→ Work task
The lines below starting at the line containing "induction l as [|e l IH]; [discriminate|]." and ending at the line containing "unfold in_family, traffic_action_family." are to be repeated exactly, with both ends kept and nothing else added.

Dataset entries:
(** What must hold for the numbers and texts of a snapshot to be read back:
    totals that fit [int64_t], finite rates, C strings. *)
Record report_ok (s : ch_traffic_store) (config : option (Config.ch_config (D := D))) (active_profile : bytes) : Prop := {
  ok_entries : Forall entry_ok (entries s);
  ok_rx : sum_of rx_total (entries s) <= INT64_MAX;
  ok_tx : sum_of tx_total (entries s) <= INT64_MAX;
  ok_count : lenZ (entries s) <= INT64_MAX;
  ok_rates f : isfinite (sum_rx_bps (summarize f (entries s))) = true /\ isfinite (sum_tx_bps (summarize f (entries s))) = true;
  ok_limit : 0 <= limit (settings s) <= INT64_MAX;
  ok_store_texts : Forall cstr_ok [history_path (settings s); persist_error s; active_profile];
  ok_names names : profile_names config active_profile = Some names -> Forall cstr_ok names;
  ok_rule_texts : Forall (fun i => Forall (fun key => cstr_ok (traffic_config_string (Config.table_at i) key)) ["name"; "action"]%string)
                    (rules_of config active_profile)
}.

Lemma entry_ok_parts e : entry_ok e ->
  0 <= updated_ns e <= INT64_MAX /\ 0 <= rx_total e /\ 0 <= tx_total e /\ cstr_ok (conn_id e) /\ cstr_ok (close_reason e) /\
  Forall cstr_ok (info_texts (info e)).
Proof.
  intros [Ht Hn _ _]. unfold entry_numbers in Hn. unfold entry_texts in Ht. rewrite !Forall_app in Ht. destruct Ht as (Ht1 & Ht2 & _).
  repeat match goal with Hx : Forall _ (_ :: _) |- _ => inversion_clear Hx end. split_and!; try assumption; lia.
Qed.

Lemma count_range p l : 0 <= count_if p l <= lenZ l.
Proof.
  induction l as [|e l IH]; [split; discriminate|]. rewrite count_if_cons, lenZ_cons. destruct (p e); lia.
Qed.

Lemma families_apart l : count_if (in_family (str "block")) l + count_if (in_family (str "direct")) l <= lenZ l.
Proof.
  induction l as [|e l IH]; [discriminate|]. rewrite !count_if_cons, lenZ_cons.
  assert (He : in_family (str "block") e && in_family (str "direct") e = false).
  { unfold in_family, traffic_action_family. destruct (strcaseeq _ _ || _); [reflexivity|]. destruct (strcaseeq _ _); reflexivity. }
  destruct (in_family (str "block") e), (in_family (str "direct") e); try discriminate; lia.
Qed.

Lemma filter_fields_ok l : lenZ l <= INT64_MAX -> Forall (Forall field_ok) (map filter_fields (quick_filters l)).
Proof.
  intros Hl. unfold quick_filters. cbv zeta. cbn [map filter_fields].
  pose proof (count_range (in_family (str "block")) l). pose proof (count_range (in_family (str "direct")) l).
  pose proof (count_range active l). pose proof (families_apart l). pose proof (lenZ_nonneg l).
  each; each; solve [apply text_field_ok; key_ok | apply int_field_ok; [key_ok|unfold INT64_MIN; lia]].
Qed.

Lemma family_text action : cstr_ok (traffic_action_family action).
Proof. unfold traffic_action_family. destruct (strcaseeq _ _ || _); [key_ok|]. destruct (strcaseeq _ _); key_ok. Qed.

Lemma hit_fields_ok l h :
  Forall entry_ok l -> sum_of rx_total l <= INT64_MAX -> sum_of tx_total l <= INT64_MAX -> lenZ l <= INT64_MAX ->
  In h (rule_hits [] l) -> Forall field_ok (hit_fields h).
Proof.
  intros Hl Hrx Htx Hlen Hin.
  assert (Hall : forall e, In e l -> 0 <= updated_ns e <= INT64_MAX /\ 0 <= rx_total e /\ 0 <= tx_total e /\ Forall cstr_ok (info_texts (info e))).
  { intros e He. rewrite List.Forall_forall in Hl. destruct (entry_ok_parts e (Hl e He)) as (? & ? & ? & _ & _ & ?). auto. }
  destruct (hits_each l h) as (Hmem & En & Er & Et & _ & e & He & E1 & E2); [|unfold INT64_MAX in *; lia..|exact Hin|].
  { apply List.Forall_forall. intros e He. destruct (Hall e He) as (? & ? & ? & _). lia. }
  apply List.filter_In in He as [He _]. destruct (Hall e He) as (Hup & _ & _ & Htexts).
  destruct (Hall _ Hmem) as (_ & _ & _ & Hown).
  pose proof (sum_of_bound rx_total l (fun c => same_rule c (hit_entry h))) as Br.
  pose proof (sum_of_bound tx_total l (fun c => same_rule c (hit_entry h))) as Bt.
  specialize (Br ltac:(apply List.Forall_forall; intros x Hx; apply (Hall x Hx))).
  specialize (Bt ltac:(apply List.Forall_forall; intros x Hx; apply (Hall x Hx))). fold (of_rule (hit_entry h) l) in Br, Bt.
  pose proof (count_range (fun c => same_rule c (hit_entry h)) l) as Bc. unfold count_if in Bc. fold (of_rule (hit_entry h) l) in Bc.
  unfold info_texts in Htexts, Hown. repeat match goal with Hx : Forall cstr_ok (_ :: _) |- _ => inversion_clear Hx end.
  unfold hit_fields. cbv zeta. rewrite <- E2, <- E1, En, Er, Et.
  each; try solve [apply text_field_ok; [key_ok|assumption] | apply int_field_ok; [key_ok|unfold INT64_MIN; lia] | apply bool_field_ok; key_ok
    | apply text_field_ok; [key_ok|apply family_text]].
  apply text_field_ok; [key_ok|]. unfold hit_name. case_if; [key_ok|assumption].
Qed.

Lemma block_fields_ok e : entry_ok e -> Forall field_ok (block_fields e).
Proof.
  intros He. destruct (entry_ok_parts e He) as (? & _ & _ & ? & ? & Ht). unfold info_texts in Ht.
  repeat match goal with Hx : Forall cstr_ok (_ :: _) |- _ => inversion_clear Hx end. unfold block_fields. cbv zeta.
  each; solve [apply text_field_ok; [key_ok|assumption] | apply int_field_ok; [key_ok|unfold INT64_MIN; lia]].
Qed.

→ Solution to this problem
  induction l as [|e l IH]; [discriminate|]. rewrite !count_if_cons, lenZ_cons.
  assert (He : in_family (str "block") e && in_family (str "direct") e = false).
  { unfold in_family, traffic_action_family. destruct (strcaseeq _ _ || _); [reflexivity|]. destruct (strcaseeq _ _); reflexivity. }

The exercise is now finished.